Les voix de la rééducation #3
par Lucie Ghyselen le 20 févr. 2023 15:36:48
Est-ce que vous pouvez exposer votre parcours ?
Je m’appelle Thomas Osinski, je suis sorti d’une école de kiné sur Paris en 2009 (IFMK de la fondation EFOM Boris Dolto). Ensuite, je me suis spécialisé dans les troubles musculo squelettiques avec un parcours qu'on dit thérapie manuelle orthopédique, avec différentes formations en France ou à l'étranger.
En 2015, j'ai repris des études universitaires à Grenoble puis à Paris pour obtenir un master, où j'ai continué à préparer une thèse de doctorat soutenu en 2019 avec l'université Paris-Saclay. Ma thèse portait sur la douleur, je me suis éloigné des troubles musculo squelettiques, qui étaient mon premier champ de spécialisation, pour me concentrer sur la douleur de façon générale. Plus spécifiquement sur la douleur des patients blessés médullaires.

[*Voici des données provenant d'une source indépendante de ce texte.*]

Lemma c_use_runnable j t : usage_runnable lk_ready (c_use (st j)) t -> c_runnable (st j) t.
Proof.
  intros (p & Hp & Hr). cbn in Hp. rewrite list_lookup_fmap in Hp.
  destruct (c_ths (st j) !! t) as [pc|] eqn:Ht; [|done]. cbn in Hp. injection Hp as <-.
  destruct (decide (c_phase pc = Trying)) as [E|E].
  - exists pc. split; [done|]. by destruct pc.
  - apply (c_goes_on j t pc); [done| |done]. by intros ->.
Qed.

Lemma crun_start : c_use (st 0%nat) = Usage (lk_init n) (replicate n Outside).
Proof. rewrite (cr_init _ _ _ _ _ Hrun). unfold c_use. cbn. by rewrite fmap_replicate. Qed.

Lemma crun_lock_inv j : lk_inv (c_lock (st j)).
Proof. apply (crun_inv j). Qed.

Lemma c_lock_progress i t k :
  c_ths (st i) !! t = Some (CLocking k) -> eventually (fun j => exists t', lab j = Some (t', Some LAcq)) i.
Proof.
  intros Ht. eapply (use_progress cstep_by c_runnable _ c_use c_rank counter_client st lab n).
  - apply crun_start.
  - apply crun_lock_inv.
  - apply Hrun.
  - apply Hrun.
  - apply c_use_runnable.
  - cbn. by rewrite list_lookup_fmap, Ht.
Qed.

Lemma crun_tau j t pc :
  lab j = Some (t, Some LTau) -> c_ths (st j) !! t = Some pc -> c_phase pc = Trying.
Proof.
  intros El Ht.
  assert (Hp : us_phases (c_use (st j)) !! t = Some Trying).
  { eapply (use_tau cstep_by _ c_use c_rank counter_client st lab n);
      [apply crun_start|apply crun_lock_inv|apply Hrun|]. unfold use_lab. by rewrite El. }
  cbn in Hp. rewrite list_lookup_fmap, Ht in Hp. by injection Hp.
Qed.

(** The threads stay where they are until less is left. *)
Definition c_less (i j : nat) : Prop := (i < j)%nat /\ (c_total (st j) < c_total (st i))%nat.

Lemma c_stays i j :
  (i <= j)%nat -> (exists k, c_less i k) \/ c_ths (st j) = c_ths (st i).
Proof.
  intros Hij. induction Hij as [|j Hij IH]; [by right|].
  destruct IH as [|E]; [by left|]. pose proof (cr_moves _ _ _ _ _ Hrun j) as Hs.
  destruct (lab j) as [[t o]|]; [|right; by rewrite Hs].
  destruct (c_total_step _ _ _ _ Hs) as [[_ E']|Hlt]; [right; congruence|].
  left. exists (S j). split; [lia|]. unfold c_total in *. by rewrite <- E.
Qed.
(* ===== verification/PsemFair.v ===== *)
(** * Progress of the semaphore of src/psem.c

    In a fair run, while the count is positive and a thread waits in [psem_down],
    some thread takes or gives a permit. The mutex is only assumed to let one of
    the threads have it when it is free. *)
From stdpp Require Import base list relations.
From Stdlib Require Import ZArith Lia.
From S2P Require Import Prelude Lock Fair Psem.

Open Scope Z_scope.

(** Waiting for the mutex. *)
Definition wants (pc : ppc) : bool := match pc with DLock | CRelock | ULock => true | _ => false end.

(** A thread that goes on by itself: it is inside, not asleep, and the mutex is free
    if it wants it. *)
Definition p_runnable (w : pworld) (t : nat) : Prop :=
  exists pc, p_ths w !! t = Some pc /\ pc <> PIdle /\ pc <> CWait /\
    (wants pc = true -> mx_owner (p_mutex w) = None).

(** In [psem_down], the permit not taken yet. *)
Definition p_in_down (pc : ppc) : bool :=
  match pc with DLock | DTest | DRead | DWrite _ | CWait | CRelock => true | _ => false end.

Definition pstep_at (t : nat) (_ : unit) : pworld -> pworld -> Prop := pstep_by t.
(* ===== verification/SemInst.v ===== *)
(** * The semaphores of src/xsem.c and src/psem.c as instances of Sem.v *)
From stdpp Require Import base list relations.
From Stdlib Require Import ZArith Lia.
From S2P Require Import Prelude Lock Xlock Xsem Psem Sem.

Open Scope Z_scope.

(** ** xsem *)

Definition x_act (pc pc' : spc) : sem_act :=
  match pc, pc' with
  | SIdle, DLocking => SCallDown
  | Xsem.DWrite _, DUnlocking => SGot
  | DReturn, SIdle => SRetDown
  | SIdle, ULocking => SCallUp
  | Xsem.UWrite _, UUnlocking => SPut
  | UWake, SIdle => SRetUp
  | _, _ => STau
  end.

Lemma x_act_id pc : x_act pc pc = STau.
Proof. by destruct pc. Qed.

#[export] Instance xsem_semaphore {L} `{Lock L} : Semaphore (sworld L) := {
  sm_init := sworld0;
  sm_step t a w w' := (exists o, sstep_by t o w w') /\ labels x_act t a (s_ths w) (s_ths w');
  sm_count := s_count;
  sm_inv w := exists init, sinv init w;
}.

Lemma s_woken_effect t0 t a ths ths' :
  s_woken ths ths' -> ths !! t0 = Some UWake -> labels x_act t a ths (<[t0 := SIdle]> ths') ->
  sem_effect a = 0.
Proof.
  intros [Hf _] Ht0 ([pc Ht] & _ & H).
  destruct (Forall2_lookup_l _ _ _ _ _ Hf Ht) as (b & Hb & Hab).
  destruct (decide (t = t0)) as [->|Hne].
  - specialize (H t0 UWake SIdle Ht0). rewrite decide_True in H by done.
    rewrite list_lookup_insert_eq in H by by eapply lookup_lt_Some. by rewrite <- (H eq_refl).
  - specialize (H t pc b Ht). rewrite list_lookup_insert_ne, decide_True in H by done.
    rewrite <- (H Hb). destruct Hab as [->|[-> ->]]; [by rewrite x_act_id|done].
Qed.

#[export] Instance xsem_laws {L} `{LockLaws L} : SemaphoreLaws (sworld L).
Proof.
  constructor; cbn.
  - intros c n Hc. exists c. by apply sinv_init.
  - done.
  - intros t a w w' [init Hi] [[o Hs] _]. exists init. by eapply sinv_step_by.
  - intros w [init Hi]. apply Hi.
  - intros t a w w' [init Hi] [[o Hs] Hl].
    destruct Hs as [t0 pc a0 pc' l l' c ths u d Ht Hm _|t0 l l' c ths u d _|t0 l c ths u d Ht _
      |t0 l l' c ths u d Ht _ _|t0 l c ths u d Ht|t0 x x' l l' c ths u d Ht Hx _
      |t0 l c ths u d Ht|t0 l c ths u d Ht|t0 l c ths u d Ht|t0 x x' l l' c ths u d Ht Hx _
      |t0 l c ths ths' u d Ht Hwk]; cbn in *;
      try rewrite (labels_insert _ x_act_id _ _ _ _ _ _ Hl Ht).
    + destruct Hm; cbn; lia.
    + rewrite (labels_same _ x_act_id _ _ _ Hl). cbn. lia.
    + cbn. lia.
    + cbn. lia.
    + cbn. lia.
    + apply int_of_Ok_inv in Hx as [-> _].
      destruct (si_dec _ _ Hi t0 x Ht) as [-> _]. cbn. lia.
    + destruct (c =? 0); cbn; lia.
    + cbn. lia.
    + cbn. lia.
    + apply int_of_Ok_inv in Hx as [-> _].
      rewrite (si_inc _ _ Hi t0 x Ht). cbn. lia.
    + rewrite (s_woken_effect _ _ _ _ _ Hwk Ht Hl). lia.
Qed.

(** ** psem *)

Definition p_act (pc pc' : ppc) : sem_act :=
  match pc, pc' with
  | PIdle, DLock => SCallDown
  | Psem.DWrite _, DUnlock => SGot
  | DUnlock, PIdle => SRetDown
  | PIdle, ULock => SCallUp
  | Psem.UWrite _, UUnlock => SPut
  | UCast, PIdle => SRetUp
  | _, _ => STau
  end.

Lemma p_act_id pc : p_act pc pc = STau.
Proof. by destruct pc. Qed.

#[export] Instance psem_semaphore : Semaphore pworld := {
  sm_init c n := pworld0 (Psem c true) n;
  sm_step t a w w' := pstep_by t w w' /\ labels p_act t a (p_ths w) (p_ths w');
  sm_count := p_count;
  sm_inv w := exists init, pinv init w;
}.

Lemma broadcast_effect t0 t a ths :
  ths !! t0 = Some UCast -> labels p_act t a ths (<[t0 := PIdle]> (broadcast ths)) ->
  sem_effect a = 0.
Proof.
  intros Ht0 ([pc Ht] & _ & H). destruct (decide (t = t0)) as [->|Hne].
  - specialize (H t0 UCast PIdle Ht0). rewrite decide_True in H by done.
    rewrite list_lookup_insert_eq in H
      by (unfold broadcast; rewrite length_map; by eapply lookup_lt_Some).
    by rewrite <- (H eq_refl).
  - specialize (H t pc (match pc with CWait => CRelock | _ => pc end) Ht).
    rewrite list_lookup_insert_ne, decide_True in H by done.
    unfold broadcast in H. rewrite list_lookup_fmap, Ht in H. rewrite <- (H eq_refl).
    by destruct pc.
Qed.

#[export] Instance psem_laws : SemaphoreLaws pworld.
Proof.
  constructor; cbn.
  - intros c n Hc. exists c. by apply (pinv_init (Psem c true)).
  - done.
  - intros t a w w' [init Hi] [Hs _]. exists init. by eapply pinv_step_by.
  - intros w [init Hi]. apply Hi.
  - intros t a w w' [init Hi] [Hs Hl].
    destruct Hs as [t0 pc a0 pc' m m' c ths u d Ht Hm _|t0 m c ths u d Ht _|t0 m m' c ths u d Ht _ _
      |t0 m c ths u d Ht|t0 m c ths u d Ht|t0 x x' m c ths u d Ht Hx|t0 m c ths u d Ht
      |t0 x x' m c ths u d Ht Hx|t0 m c ths u d Ht]; cbn in *;
      try rewrite (labels_insert _ p_act_id _ _ _ _ _ _ Hl Ht); cbn; try lia.
    + destruct Hm; cbn; lia.
    + apply int_of_Ok_inv in Hx as [-> _].
      pose proof (pi_pc _ _ Hi t0 _ Ht) as [-> _]. cbn. lia.
    + apply int_of_Ok_inv in Hx as [-> _].
      pose proof (pi_pc _ _ Hi t0 _ Ht) as ->. cbn. lia.
    + rewrite (broadcast_effect _ _ _ _ Ht Hl). lia.
Qed.
Lemma call_point p a p' c pc pc' :
  call_move p a p' -> s_go c pc pc' -> x_act pc pc' = a -> sem_point p pc = true ->
  sem_point p' pc' = true.
Proof.
  intros Hm Hg Ha Hp. destruct Hm, pc; try done; cbn in Hg; subst; try done.
  all: try (destruct Hg as [->| ->]; done).
  all: try (by destruct (_ <? _)); try (by destruct (_ =? _)).
Qed.

Lemma inside_point p c pc pc' :
  s_go c pc pc' -> x_act pc pc' = STau -> sem_point p pc = true -> sem_point p pc' = true.
Proof.
  intros Hg Ha Hp. destruct p, pc; try done; cbn in Hg; subst; try done.
  all: try (destruct Hg as [->| ->]; done).
  all: try (by destruct (_ <? _)); try (by destruct (_ =? _)).
Qed.

(** A step of the semaphore, with the call of the process that makes it. *)
Lemma points_sem t o a p p' (w w' : sworld L) ths :
  sstep_by t o w w' -> labels x_act t a (s_ths w) (s_ths w') ->
  Forall2 (fun p pc => sem_point p pc = true) ths (s_ths w) -> ths !! t = Some p ->
  (call_move p a p' \/ (a = STau /\ p' = p)) ->
  Forall2 (fun p pc => sem_point p pc = true) (<[t := p']> ths) (s_ths w').
Proof.
  intros Hs (_ & Hlen & Hl) Hpts Hp Hm. apply Forall2_same_length_lookup. split.
  { rewrite length_insert, Hlen. by eapply Forall2_length. }
  intros t' q pc' Hq Hpc'.
  assert (Hpc : exists pc, s_ths w !! t' = Some pc).
  { apply lookup_lt_is_Some. rewrite <- Hlen. by eapply lookup_lt_Some. }
  destruct Hpc as [pc Hpc]. specialize (Hl t' pc pc' Hpc Hpc').
  destruct (decide (t' = t)) as [->|Hne].
  - rewrite list_lookup_insert_eq in Hq by (by eapply lookup_lt_Some). injection Hq as <-.
    pose proof (Forall2_lookup_lr _ _ _ _ _ _ Hpts Hp Hpc) as H. cbn in H.
    destruct (sstep_self _ _ _ _ _ Hs Hpc) as [[-> E]|(pc1 & H1 & Hg)].
    + rewrite E in Hpc'. cbn in Hpc'. simplify_eq. rewrite x_act_id in Hm.
      destruct Hm as [Hm|[_ ->]]; [by inversion Hm|done].
    + simplify_eq. destruct Hm as [Hm|[Ha ->]]; [by eapply call_point|by eapply inside_point].
  - rewrite list_lookup_insert_ne in Hq by done.
    pose proof (Forall2_lookup_lr _ _ _ _ _ _ Hpts Hq Hpc) as H. cbn in H.
    destruct (sstep_other _ _ _ _ _ _ Hs ltac:(done) Hpc) as [E|[-> E]]; simplify_eq; [done|].
    by destruct q.
Qed.

(** The number never exceeds the increments that are over. *)
Record val_ok (n : nat) (w : tworld (sworld L)) : Prop := {
  vo_val : 0 <= t_val w /\ t_val w + Z.of_nat (count to_count (t_ths w)) <= Z.of_nat n;
  vo_read t x : t_ths w !! t = Some (TWrite x) ->
    0 <= x /\ x + Z.of_nat (count to_count (t_ths w)) <= Z.of_nat n;
}.

Record linv (sem_count : Z) (n : nat) (w : tworld (sworld L)) : Prop := {
  li_tinv : tinv sem_count w;
  li_sinv : sinv sem_count (t_sem w);
  li_points : points w;
  li_val : val_ok n w;
  li_count : sem_count = 1 -> counting n w;
}.

Lemma val_ok_init sem_count n : val_ok n (tworld0 sem_count n).
Proof.
  constructor; cbn.
  - rewrite count_replicate. cbn. lia.
  - by intros t x [? _]%lookup_replicate.
Qed.

Lemma val_ok_step n t a w w' : tstep_by t a w w' -> val_ok n w -> val_ok n w'.
Proof.
  intros Hs [Hv Hr]. destruct Hs as [t pc a pc' s s' v ths Ht Hm Hstep|t s s' v ths Hstep
    |t s v ths Ht|t x x' s v ths Ht Hx]; cbn in *; [|done|..].
  - pose proof (count_insert to_count ths t pc pc' Ht) as Hc.
    assert (E : to_count pc' = to_count pc) by (by destruct Hm). rewrite E in Hc.
    constructor; cbn; [lia|].
    intros t' x [(_ & -> & _)|[_ E']]%list_lookup_insert_Some; [by inversion Hm|].
    specialize (Hr _ _ E'). lia.
  - pose proof (count_insert to_count ths t _ (TWrite v) Ht) as Hc. cbn in Hc.
    constructor; cbn; [lia|].
    intros t' x [(_ & [= <-] & _)|[_ E']]%list_lookup_insert_Some; [lia|].
    specialize (Hr _ _ E'). lia.
  - pose proof (count_insert to_count ths t _ TLeave Ht) as Hc. cbn in Hc.
    apply int_of_Ok_inv in Hx as [-> _]. specialize (Hr _ _ Ht) as Hx. constructor; cbn; [lia|].
    intros t' y [(_ & ? & _)|[_ E']]%list_lookup_insert_Some; [done|].
    specialize (Hr _ _ E'). lia.
Qed.

Lemma linv_init sem_count n : 0 <= sem_count -> linv sem_count n (tworld0 sem_count n).
Proof.
  intros Hc. constructor.
  - by apply tinv_init.
  - by apply sinv_init.
  - unfold points. cbn. apply Forall2_same_length_lookup. rewrite !length_replicate.
    split; [done|]. by intros t p pc [-> _]%lookup_replicate [-> _]%lookup_replicate.
  - apply val_ok_init.
  - intros ->. apply counting_init.
Qed.

(** A step on the counter. *)
Definition work_move (p p' : tpc) : Prop :=
  match p with TRead => exists v, p' = TWrite v | TWrite _ => p' = TLeave | _ => False end.

(** What a step does to the point of its process in test_sem.c and to the
    semaphore. *)
Lemma linked_shape t o w w' :
  linked_step t o w w' -> points w ->
  exists p pc p', t_ths w !! t = Some p /\ s_ths (t_sem w) !! t = Some pc /\ sem_point p pc = true /\
    t_ths w' = <[t := p']> (t_ths w) /\
    ((o = None /\ t_sem w' = t_sem w /\ work_move p p') \/
     exists a, sstep_by t o (t_sem w) (t_sem w') /\
       labels x_act t a (s_ths (t_sem w)) (s_ths (t_sem w')) /\
       (call_move p a p' \/ a = STau /\ p' = p)).
Proof.
  intros (a & Ht & Ho) Hp. unfold points in Hp.
  destruct Ht as [t p a p' s s' v ths Ht Hm [_ Hl]|t s s' v ths [_ Hl]|t s v ths Ht|t x x' s v ths Ht Hx];
    cbn in *.
  - destruct (Forall2_lookup_l _ _ _ _ _ Hp Ht) as (pc & Hpc & Hpt).
    exists p, pc, p'. do 4 (split; [done|]). right. exists a. by auto.
  - destruct Hl as ([pc Hpc] & Hl'). destruct (Forall2_lookup_r _ _ _ _ _ Hp Hpc) as (p & Hq & Hpt).
    exists p, pc, p. do 3 (split; [done|]). split; [by rewrite list_insert_id|].
    right. exists STau. split; [done|]. split; [by split; [eexists|]|by right].
  - destruct (Forall2_lookup_l _ _ _ _ _ Hp Ht) as (pc & Hpc & Hpt).
    exists TRead, pc, (TWrite v). do 4 (split; [done|]). left. do 2 (split; [done|]). by exists v.
  - destruct (Forall2_lookup_l _ _ _ _ _ Hp Ht) as (pc & Hpc & Hpt).
    exists (TWrite x), pc, TLeave. do 4 (split; [done|]). by left.
Qed.

Lemma points_step t o w w' : linked_step t o w w' -> points w -> points w'.
Proof.
  intros Hs Hp. destruct (linked_shape _ _ _ _ Hs Hp) as (p & pc & p' & Ht & Hpc & Hpt & E & Hc).
  unfold points in *. rewrite E. destruct Hc as [(_ & -> & Hm)|(a & Hss & Hl & Hm)].
  - rewrite <- (list_insert_id _ t pc Hpc). apply Forall2_insert; [done|].
    destruct p; try done; [destruct Hm as [v ->]|cbn in Hm; subst]; done.
  - by eapply points_sem.
Qed.

Lemma linked_sem t o w w' :
  linked_step t o w w' -> t_sem w' = t_sem w /\ o = None \/ sstep_by t o (t_sem w) (t_sem w').
Proof. intros (a & Ht & Ho). destruct Ht; cbn in *; auto. Qed.

Lemma linv_step sem_count n t o w w' :
  linked_step t o w w' -> linv sem_count n w -> linv sem_count n w'.
Proof.
  intros Hs [Ht Hsi Hp Hv Hc]. pose proof Hs as (a & Hst & _). constructor.
  - by eapply tinv_step_by.
  - destruct (linked_sem _ _ _ _ Hs) as [[-> _]|H]; [done|by eapply sinv_step_by].
  - by eapply points_step.
  - by eapply val_ok_step.
  - intros ->. eapply counting_step_by; [done|by apply Hc|exact Hst].
Qed.

(** ** What is left to do *)

Definition is_zero (w : tworld (sworld L)) : bool := s_count (t_sem w) =? 0.

Definition all_moves (w : tworld (sworld L)) : nat := sum_list_with moves_left (t_ths w).

Definition all_steps (zero : bool) (ths : list tpc) (pcs : list spc) : nat :=
  sum_list_with (fun x => x) (zip_with (steps_left zero (length ths)) ths pcs).

Definition all_left (w : tworld (sworld L)) : nat :=
  let n := length (t_ths w) in
  all_moves w * (n * (10 * n + 20) + 1) + all_steps (is_zero w) (t_ths w) (s_ths (t_sem w)).

Lemma all_steps_bound zero ths pcs : (all_steps zero ths pcs <= length ths * (10 * length ths + 20))%nat.
Proof.
  unfold all_steps. generalize (length ths) at 1 3 as n. intros n. revert pcs.
  induction ths as [|p ths IH]; intros [|pc pcs]; cbn; try lia.
  specialize (IH pcs). pose proof (steps_left_bound zero n p pc). lia.
Qed.

Lemma all_steps_insert zero ths pcs t p p' pc pc' :
  ths !! t = Some p -> pcs !! t = Some pc ->
  (all_steps zero (<[t := p']> ths) (<[t := pc']> pcs) + steps_left zero (length ths) p pc =
   all_steps zero ths pcs + steps_left zero (length ths) p' pc')%nat.
Proof.
  intros Hp Hpc. unfold all_steps. rewrite length_insert, <- insert_zip_with.
  apply (sum_list_with_insert (fun x => x)). by rewrite lookup_zip_with, Hp, Hpc.
Qed.

(** Waking sleepers costs ten steps each at most. *)
Lemma all_steps_woken zero ths pcs pcs' :
  s_woken pcs pcs' -> (all_steps zero ths pcs' <= all_steps zero ths pcs + 10 * length ths)%nat.
Proof.
  intros [Hf _]. unfold all_steps. generalize (length ths) at 1 2 as n. intros n. revert ths.
  induction Hf as [|a b pcs pcs' Hab _ IH]; intros [|p ths]; cbn; try lia.
  specialize (IH ths). destruct Hab as [->|[-> ->]]; [lia|].
  assert (steps_left zero n p WRelock <= steps_left zero n p WSleep + 10)%nat; [|lia].
  destruct p; cbn; try lia; destruct zero; lia.
Qed.

(** A permit is taken or given. *)
Definition moves_permit (a : sem_act) : bool := match a with SGot | SPut => true | _ => false end.

Lemma sstep_effect t o (w w' : sworld L) pc :
  sstep_by t o w w' -> s_ths w !! t = Some pc -> o <> Some LTau ->
  exists ths1 pc', s_ths w' = <[t := pc']> ths1 /\ s_go (s_count w) pc pc' /\
    ((ths1 = s_ths w /\ pc <> UWake) \/ (s_woken (s_ths w) ths1 /\ pc = UWake)) /\
    (moves_permit (x_act pc pc') = true \/ s_count w' = s_count w).
Proof.
  intros Hs Ht Ho. inversion Hs; subst; cbn in *; simplify_eq; eexists _, _; (split; [reflexivity|]); cbn;
    try (by auto 6).
  - match goal with Hm : lock_move _ _ _ |- _ => inversion Hm; subst end; cbn;
      (split; [by auto|]); (split; [by left|by auto]).
  - rewrite (proj2 (Z.ltb_lt _ _)) by lia. auto.
  - rewrite (proj2 (Z.ltb_ge _ _)) by lia. auto.
Qed.

Lemma left_go c n p p' pc pc' :
  0 <= c -> s_go c pc pc' -> call_move p (x_act pc pc') p' \/ x_act pc pc' = STau /\ p' = p ->
  sem_point p pc = true -> moves_permit (x_act pc pc') = false -> pc <> WSleep -> pc <> UWake ->
  (steps_left (c =? 0)%Z n p' pc' < steps_left (c =? 0)%Z n p pc)%nat.
Proof.
  intros Hc Hg Hm Hp Ha Hn1 Hn2.
  destruct p, pc; try done; cbn in Hg; try destruct Hg as [-> | ->]; subst;
    try (destruct (Z.ltb_spec 0 c)); try (destruct (Z.eqb_spec c 0)); try lia;
    cbn in Hm, Ha; try done;
    (destruct Hm as [Hm|[Hm ->]]; [inversion Hm; subst|]); try done; cbn; lia.
Qed.

Lemma moves_left_go p a p' :
  call_move p a p' \/ a = STau /\ p' = p ->
  (moves_left p' + (if moves_permit a then 1 else 0) = moves_left p)%nat.
Proof. intros [Hm|[-> ->]]; [by destruct Hm|cbn; lia]. Qed.

Lemma all_moves_insert w w' t p p' :
  t_ths w !! t = Some p -> t_ths w' = <[t := p']> (t_ths w) ->
  (all_moves w' + moves_left p = all_moves w + moves_left p')%nat.
Proof. intros Hp E. unfold all_moves. rewrite E. by apply sum_list_with_insert. Qed.

(** Less is left after a permit has moved, whatever the steps. *)
Lemma left_after_move w w' :
  length (t_ths w') = length (t_ths w) -> (all_moves w' + 1 = all_moves w)%nat ->
  (all_left w' < all_left w)%nat.
Proof.
  intros Hl Hm. unfold all_left. rewrite Hl, <- Hm.
  pose proof (all_steps_bound (is_zero w') (t_ths w') (s_ths (t_sem w'))) as Hb. rewrite Hl in Hb.
  rewrite Nat.mul_add_distr_r. lia.
Qed.

Lemma left_after_step w w' :
  length (t_ths w') = length (t_ths w) -> all_moves w' = all_moves w -> is_zero w' = is_zero w ->
  (all_steps (is_zero w) (t_ths w') (s_ths (t_sem w')) < all_steps (is_zero w) (t_ths w) (s_ths (t_sem w)))%nat ->
  (all_left w' < all_left w)%nat.
Proof. intros Hl Hm Hz Hs. unfold all_left. rewrite Hl, Hm, Hz. lia. Qed.

(** A step of the process on its own, and the call of FUTEX_WAKE. *)
Lemma steps_alone c ths pcs t p p' pc pc' :
  0 <= c -> s_go c pc pc' -> call_move p (x_act pc pc') p' \/ x_act pc pc' = STau /\ p' = p ->
  sem_point p pc = true -> moves_permit (x_act pc pc') = false -> pc <> WSleep -> pc <> UWake ->
  ths !! t = Some p -> pcs !! t = Some pc ->
  (all_steps (c =? 0)%Z (<[t := p']> ths) (<[t := pc']> pcs) < all_steps (c =? 0)%Z ths pcs)%nat.
Proof.
  intros Hc Hg Hm Hpt Ha Hn1 Hn2 Ht Hpc.
  pose proof (all_steps_insert (c =? 0)%Z ths pcs t p p' pc pc' Ht Hpc).
  pose proof (left_go c (length ths) p p' pc pc' Hc Hg Hm Hpt Ha Hn1 Hn2). lia.
Qed.

Lemma steps_wake zero ths pcs pcs' t p p' :
  s_woken pcs pcs' -> call_move p SRetUp p' -> ths !! t = Some p -> pcs !! t = Some UWake ->
  (all_steps zero (<[t := p']> ths) (<[t := SIdle]> pcs') < all_steps zero ths pcs)%nat.
Proof.
  intros Hw Hm Ht Hpc. pose proof (all_steps_woken zero ths pcs pcs' Hw) as Hb.
  assert (Hpc' : pcs' !! t = Some UWake).
  { by destruct (Forall2_lookup_l _ _ _ _ _ (proj1 Hw) Hpc) as (b & -> & [->|[? _]]). }
  pose proof (all_steps_insert zero ths pcs' t p p' UWake SIdle Ht Hpc') as Hi.
  inversion Hm; subst. cbn [steps_left] in Hi. lia.
Qed.

(** Every step lowers what is left, but those inside the lock and the signals. *)
Lemma linked_left sem_count n t o w w' :
  linked_step t o w w' -> linv sem_count n w -> o <> Some LTau ->
  s_ths (t_sem w) !! t <> Some WSleep -> (all_left w' < all_left w)%nat.
Proof.
  intros Hs Hi Ho Hns.
  destruct (linked_shape _ _ _ _ Hs (li_points _ _ _ Hi)) as (p & pc & p' & Ht & Hpc & Hpt & E & Hc).
  assert (Hlen : length (t_ths w') = length (t_ths w)) by by rewrite E, length_insert.
  pose proof (all_moves_insert w w' t p p' Ht E) as Hmv.
  destruct Hc as [(-> & Es & Hm)|(a & Hss & Hl & Hm)].
  - apply left_after_step; [done| |by unfold is_zero; rewrite Es|].
    + destruct p; try done; [destruct Hm as [v ->]|cbn in Hm; subst]; cbn in *; lia.
    + pose proof (all_steps_insert (is_zero w) _ _ t p p' pc pc Ht Hpc) as Hst.
      rewrite (list_insert_id _ _ _ Hpc) in Hst. rewrite E, Es.
      destruct p; try done; [destruct Hm as [v ->]|cbn in Hm; subst]; cbn [steps_left] in Hst; lia.
  - destruct (sstep_effect _ _ _ _ _ Hss Hpc Ho) as (ths1 & pc' & E1 & Hg & Hths & Hcount).
    assert (Hlt : (t < length ths1)%nat).
    { rewrite <- (length_insert ths1 t pc'), <- E1, (sstep_length _ _ _ _ Hss). by eapply lookup_lt_Some. }
    assert (Ha : x_act pc pc' = a).
    { destruct Hl as (_ & _ & Hl). specialize (Hl t pc pc' Hpc). rewrite decide_True in Hl by done.
      apply Hl. rewrite E1. by apply list_lookup_insert_eq. }
    pose proof (moves_left_go p a p' Hm) as Hgo. rewrite Ha in Hcount.
    destruct (moves_permit a) eqn:Hp; [apply left_after_move; [done|lia]|].
    destruct Hcount as [|Hcount]; [done|].
    apply left_after_step; [done|lia|by unfold is_zero; rewrite Hcount|]. rewrite E, E1. subst a.
    destruct Hths as [[-> Hw]|[Hw ->]].
    + eapply steps_alone; try done; [apply (li_sinv _ _ _ Hi)|congruence].
    + cbn in Hg. subst pc'. destruct Hm as [Hm|[? _]]; [|done]. by eapply steps_wake.
Qed.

Depuis 2013, je suis également formateur en formation initiale pour les institut de formation pour les kinésithérapeutes et en formation continue aussi pour les kinés et podologues, depuis une dizaine d'années. J’enseigne sur la douleur, de façon générale mais assez orienté musculo squelettique et des éléments de raisonnement clinique, les statistiques, sur le choix des tests cliniques et un peu la méthodologie de recherche.
En parallèle, j’essaie de conserver autant que possible une pratique clinique soit dans un cabinet, soit à l'hôpital.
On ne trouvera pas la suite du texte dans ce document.